Earlier programs showed more modest results, partly because they didn’t always include post-acute care in the bundle. The Medicare Acute Care Episode Demonstration, which ran from 2009 to 2012, saved an average of $585 per episode on hospital and physician costs. But because post-acute care wasn’t included in that bundle, spending on rehab and skilled nursing actually increased, shrinking the net savings to $319 per episode. That experience taught program designers an important lesson: bundles work best when they capture the full arc of recovery, not just the hospital stay.

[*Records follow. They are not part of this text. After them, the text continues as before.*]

(* ===== verification/ConnectBlock.v ===== *)
(** * ConnectBlock: a block against the coins, in [src/src/validation/validation.cpp]

    [ConnectBlock]: the checks of [BlockCheck] again, the witness of the block, the loop over
    the transactions with their inputs, witness operations and fees, and the rewards. The
    coins are behind the class [CoinsStore], which the views of [Coins] implement. Writing
    undo data and the index of transactions to disk is left out, and so is the comparison of
    the witness delta, which the source switches off. *)

From stdpp Require Import gmap.
From S2P Require Import Prelude ArithUint256 Serialize Compressor Transaction Block Script ConsensusParams WitnessUtil Chain Merkle TxCheck BlockCheck WitnessBundles Coins CoinsRefine CoinsSpec CoinsBlock Interpreter SigCheck Standard CheckInputs BlockEffect.

(** ** Definitions *)

(** What [ConnectBlock] needs of a view of the coins: [AccessCoin], where [None] is a spent
    coin, the best block, and [UpdateCoins] with the undo data. Reading a coin fills the
    cache and changes nothing else, see [CoinsRefine]. *)
Class CoinsStore (St : Type) := {
  store_coin : St -> COutPoint -> option Coin;
  store_best : St -> uint256;
  store_set_best : St -> uint256 -> St;
  store_update : St -> uint256 -> CTransaction -> Z -> Z -> res coins_error (St * list CoinUndo)
}.
#[export] Instance views_store {V W : Type} `{CoinsView V} `{CoinsView W} `{MemoryUsage} : CoinsStore (ChainedView V W) := {|
  store_coin v o := match AccessCoin (view v) o with Ok (_, coin) => if Coin_IsSpent coin then None else Some coin | Err _ => None end;
  store_best v := snd (Cache_GetBestBlock (view v));
  store_set_best v h := mkChained (SetBestBlock (view v) h) (pChainedWitView v);
  store_update v txid tx nHeight nTxIndex := UpdateCoins v txid tx nHeight nTxIndex
|}.

(** [connect_failure]: an assertion, a null pointer, a sum out of range or a failed store. *)
Inductive connect_reject :=
| block_rejected (r : block_reject) | prevblock_unwitnessed | transaction_rejected (r : reject) | bad_txns_BIP30
| invalid_witness_signature | invalid_witness | bad_witness_coinbase | bad_txns_inputs_missingorspent | non_BIP68_final | too_many_sigops
| bundles_rejected (r : reject) | inputs_rejected_by (r : inputs_reject) | bad_witness_transactions | bad_witness_cb_amount | bad_cb_amount
| block_validation_failed | connect_failure.

Definition undefined_unless {A} (o : option A) : res connect_reject A := match o with Some a => Ok a | None => Err connect_failure end.
(** A signed sum that leaves its range is undefined. *)
Definition signed_sum (z : Z) : res connect_reject Z := if (- 2 ^ 63 <=? z) && (z <? 2 ^ 63) then Ok z else Err connect_failure.
(** The first of a list of checks that fails. *)
Fixpoint check_all_connect {A} (f : A -> res connect_reject unit) (l : list A) : res connect_reject unit :=
  match l with [] => Ok tt | a :: l' => let! _ := f a in check_all_connect f l' end.

Section Connect.
Context {St : Type} `{CS : CoinsStore St} `{SH : ScriptHashes} `{EC : Secp256k1}.
Variable p : ChainParams.
Variables BIP34Height BIP65Height BIP66Height : Z.
Variables BIP34Hash hashGenesisBlock : uint256.
(** The key of the first development subsidy that was checked, if any was: the source keeps it in a static. *)
Variable devSubsidyKey : option (list Z).
(** The block index: its records, versions, hashes, and the heights by hash. *)
Variable H : heap.
Variable versions : ptr -> Z * Z.
Variable index_hash : ptr -> option uint256.
Variable index_height : uint256 -> option Z.
(** The deployment of relative locks is active after a block: [VersionBits]. *)
Variable csv_active : option ptr -> bool.
(** The witness that [GetWitness] selects over a view for the block: [WitnessSelect]. *)
Variable selected_witness : St -> option CTxOut.
Variable SerializeHash : list Z -> uint256.
Variable Hash : uint256 -> uint256 -> uint256.
(** What [CheckBlock] reads: see [BlockCheck]. *)
Variable regtest : bool.
Variable powLimit : base_uint.
Variable activationDate : Z.
Variable sigma_valid : CBlockHeader -> bool.
Variable GetPoWHash : CBlockHeader -> base_uint.
Variable fSPV : bool.
Variable LastCheckPointHeight : Z.
(** The block that is assumed to be valid where the index has it, the best header, and the least work of a chain. *)
Variable assumed_valid : option ptr.
Variable best_header : ptr.
Variable nMinimumChainWork : base_uint.
(** The number of threads that take script checks off a queue. *)
Variable nScriptCheckThreads : Z.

What This Means for Patients

For patients, the most tangible benefit of bundled payments is better coordination. When all providers share a financial stake in your outcome, they’re more likely to plan your discharge carefully, ensure your follow-up appointments happen, and catch complications early rather than waiting for a costly readmission. Programs like Geisinger’s ProvenCare, which bundled everything from preoperative evaluation through 90 days of post-surgical care including cardiac rehabilitation and readmissions, demonstrated that wrapping services together improves the care experience.

Bundled payments also increase price transparency. Instead of receiving a cascade of unpredictable bills from multiple providers over several months, a bundled model creates a single, more predictable cost for the whole episode. Early bundled payment programs for cardiovascular care showed that patients received high-quality care with little or no out-of-pocket expense while also gaining increased access to care. That said, your individual cost-sharing still depends on your insurance plan’s specific rules.

Where Bundled Payments Are Headed

Medicare is expanding bundled payments with a new mandatory model called TEAM (Transforming Episode Accountability Model), set to run from January 2026 through December 2030. Unlike voluntary programs where hospitals opt in, TEAM will require participation from acute care hospitals in selected geographic areas across the country. It covers five surgical procedures: lower extremity joint replacement, surgical hip fracture treatment, spinal fusion, coronary artery bypass graft, and major bowel procedures. The care episode extends from surgery through 30 days post-hospitalization.

The shift from voluntary to mandatory participation signals that Medicare views bundled payments as a proven enough model to scale nationally, not just test with willing hospitals. For patients in the affected regions, this means their surgical care will increasingly be delivered under a system designed to reward efficiency and coordination rather than volume.